Decided March 2, 1925.

Appeal from Supreme Court of District of Columbia.

Suit by Fritz Lust against Thomas W. Miller, as Alien Property Custodian, and Frank White, as Treasurer of the United States, and others. Decree for the named defendants, and plaintiff appeals. Affirmed.

T.T. Marye, of Washington, D.C., for appellant.

D.H. Stanley and Peyton Gordon, both of Washington, D.C., for appellees.

Before MARTIN, Chief Justice, and ROBB and VAN ORSDEL, Associate Justices.

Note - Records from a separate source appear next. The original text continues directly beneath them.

(** * Floral arrangement server: taxonomy matching, prompt formatting and
      workflow construction

    A shallow embedding of [floral_arrangement_mcp/server.py].

    Python values are embedded as follows.
    - [str] is [string].  The embedding covers ASCII text: [lower], [title]
      and the white space accepted by [int] act on ASCII characters and leave
      every other character as it is.
    - a [dict] is an association list with unique keys in insertion order
      (Python dictionaries iterate in insertion order and several functions
      return the first match of such an iteration).
    - [pyval] has the forms of value the program builds: strings, integers,
      float constants, lists, and dictionaries with string keys.
    - an exception is a [Raise] result. *)

From Stdlib Require Import String Ascii List ZArith Bool Lia.
From Stdlib Require Import DecimalString DecimalPos DecimalZ.
Import ListNotations.

Set Warnings "-register-all".

Open Scope list_scope.
Open Scope bool_scope.
Open Scope string_scope.

(** ** Exceptions *)

Inductive exn : Type :=
| KeyError (key : string)
| ValueError
| TypeError
| AttributeError.

Inductive res (A : Type) : Type :=
| Ok (a : A)
| Raise (e : exn).

Arguments Ok {A} a.
Arguments Raise {A} e.

Definition bind {A B : Type} (m : res A) (k : A -> res B) : res B :=
  match m with
  | Ok a => k a
  | Raise e => Raise e
  end.

Notation "x <- m ;; k" := (bind m (fun x => k))
  (at level 61, m at next level, right associativity).

Fixpoint mapM {A B : Type} (f : A -> res B) (l : list A) : res (list B) :=
  match l with
  | [] => Ok []
  | a :: t => b <- f a ;; bs <- mapM f t ;; Ok (b :: bs)
  end.

(** ** Strings *)

Module Str.

(** [prefix p s]: [s.startswith(p)]. *)
Fixpoint prefix (p s : string) : bool :=
  match p, s with
  | EmptyString, _ => true
  | String a p', String b s' => Ascii.eqb a b && prefix p' s'
  | String _ _, EmptyString => false
  end.

(** [contains needle hay]: the Python test [needle in hay]. *)
Fixpoint contains (needle hay : string) : bool :=
  prefix needle hay ||
  match hay with
  | EmptyString => false
  | String _ t => contains needle t
  end.

Definition is_upper (c : ascii) : bool :=
  let n := nat_of_ascii c in Nat.leb 65 n && Nat.leb n 90.

Definition is_lower (c : ascii) : bool :=
  let n := nat_of_ascii c in Nat.leb 97 n && Nat.leb n 122.

Definition lower_char (c : ascii) : ascii :=
  if is_upper c then ascii_of_nat (nat_of_ascii c + 32) else c.

Definition upper_char (c : ascii) : ascii :=
  if is_lower c then ascii_of_nat (nat_of_ascii c - 32) else c.

(** [s.lower()]. *)
Fixpoint lower (s : string) : string :=
  match s with
  | EmptyString => EmptyString
  | String c t => String (lower_char c) (lower t)
  end.

(** [s.replace(a, b)] for one-character [a] and [b]. *)
Fixpoint replace (a b : ascii) (s : string) : string :=
  match s with
  | EmptyString => EmptyString
  | String c t => String (if Ascii.eqb c a then b else c) (replace a b t)
  end.

(** [s.title()]: a letter that follows a letter is lower-cased, any other
    letter is upper-cased. *)
Fixpoint title_from (prev_cased : bool) (s : string) : string :=
  match s with
  | EmptyString => EmptyString
  | String c t =>
      let cased := is_upper c || is_lower c in
      String (if prev_cased then lower_char c else upper_char c)
             (title_from cased t)
  end.

Definition title (s : string) : string := title_from false s.

(** [sep.join(l)]. *)
Fixpoint join (sep : string) (l : list string) : string :=
  match l with
  | [] => ""
  | [s] => s
  | s :: t => s ++ sep ++ join sep t
  end.
(** X12.  [IsClusterConfirmed] is strict about the flag and loose about
    the key: a record that is there but whose is_cluster_confirmed entry is
    missing or is any text other than true gives (false, empty, nil), with
    the one read as the only thing done; and a confirmed record without a
    cluster_key entry gives (true, empty, nil). *)
Theorem IsClusterConfirmed_edge_records (w : World S) (cm : ConfigMap) (s1 : S) :
  GetGenericK8sClient K (store w) = None ->
  cmGet K (AgentNamespace K) PortalConfigName (store w) = (inl cm, s1) ->
  (index (cmData cm) "is_cluster_confirmed" <> "true" ->
   IsClusterConfirmed K w
   = (Returned (false, "", None),
      mkWorld s1 (dr w)
              (trace w ++ [EvConfigMapGet (AgentNamespace K) PortalConfigName])))
  /\ (cmData cm !! "is_cluster_confirmed" = Some "true" ->
      cmData cm !! "cluster_key" = None ->
      fst (IsClusterConfirmed K w) = Returned (true, "", None)).
Proof.
  intros Hc Hg. split.
  - intros Hflag. apply String.eqb_neq in Hflag.
    run. rewrite Hc. run. step Hg. rewrite Hflag. tidy. reflexivity.
  - intros Hflag Hkey. run. rewrite Hc. run. step Hg.
    unfold index. rewrite Hflag, Hkey. reflexivity.
Qed.

(** X13.  [IsClusterConfirmed] only reads: it never touches dr, and the
    only thing it adds to the trace is one get of the record
    litmus-portal-config in the agent's namespace, made exactly when the
    client could be built. *)
Theorem IsClusterConfirmed_reads_once (w : World S) :
  dr (snd (IsClusterConfirmed K w)) = dr w
  /\ trace (snd (IsClusterConfirmed K w))
     = (trace w
          ++ match GetGenericK8sClient K (store w) with
             | None => [EvConfigMapGet (AgentNamespace K) PortalConfigName]
             | Some _ => []
             end)%list.
Proof.
  destruct w as [s0 d t]. run.
  destruct (GetGenericK8sClient K s0) as [e|]; simpl.
  - rewrite app_nil_r. auto.
  - destruct (cmGet K (AgentNamespace K) PortalConfigName s0) as [[cm|e] s1];
      simpl;
      repeat (tidy;
              try match goal with
                  | |- context [if ?b then _ else _] => destruct b
                  end); auto.
Qed.

End DispatcherMore.

Section RegistrationProperties.

Context {S : Type} (K : Cluster S) (W : ConfigMapWriter S).

Lemma ClusterRegister_run (clusterData : gmap string string) (w : World S) :
  GetGenericK8sClient K (store w) = None ->
  ClusterRegister K W clusterData w
  = match cmCreate W (AgentNamespace K)
            (mkConfigMapObject "ConfigMap" "v1" PortalConfigName
               (<["cluster_id" := index clusterData "CID"]>
                  (<["cluster_key" := index clusterData "KEY"]>
                     (<["is_cluster_confirmed" := "true"]> ∅))))
            (store w) with
    | (inl _, s1) =>
        (Returned (true, None),
         mkWorld s1 (dr w) (trace w ++ [EvLog "Configmap created"]))
    | (inr e, s1) => (Returned (false, Some e), mkWorld s1 (dr w) (trace w))
    end.
Proof.
  intros Hc. unfold ClusterRegister, ConfigMaps_Create. rewrite Hc.
  unfold bind, ret, log. simpl.
  destruct (cmCreate W _ _ (store w)) as [[created|e] s1]; tidy; reflexivity.
Qed.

The plaintiff below appeals from a decree of the Supreme Court of the District of Columbia, dismissing his bill against the Alien Property Custodian and the Treasurer of the United States, to recover the payment of the sum of $1,800 and the delivery of 500 shares of Chicago, Milwaukee St. Paul Railway common stock. Plaintiff's father, Kommerzienrat Bernhard Lust, and Diskonto Gesellschaft, a German bank, were made parties defendant, and a decree taken pro confesso as against them.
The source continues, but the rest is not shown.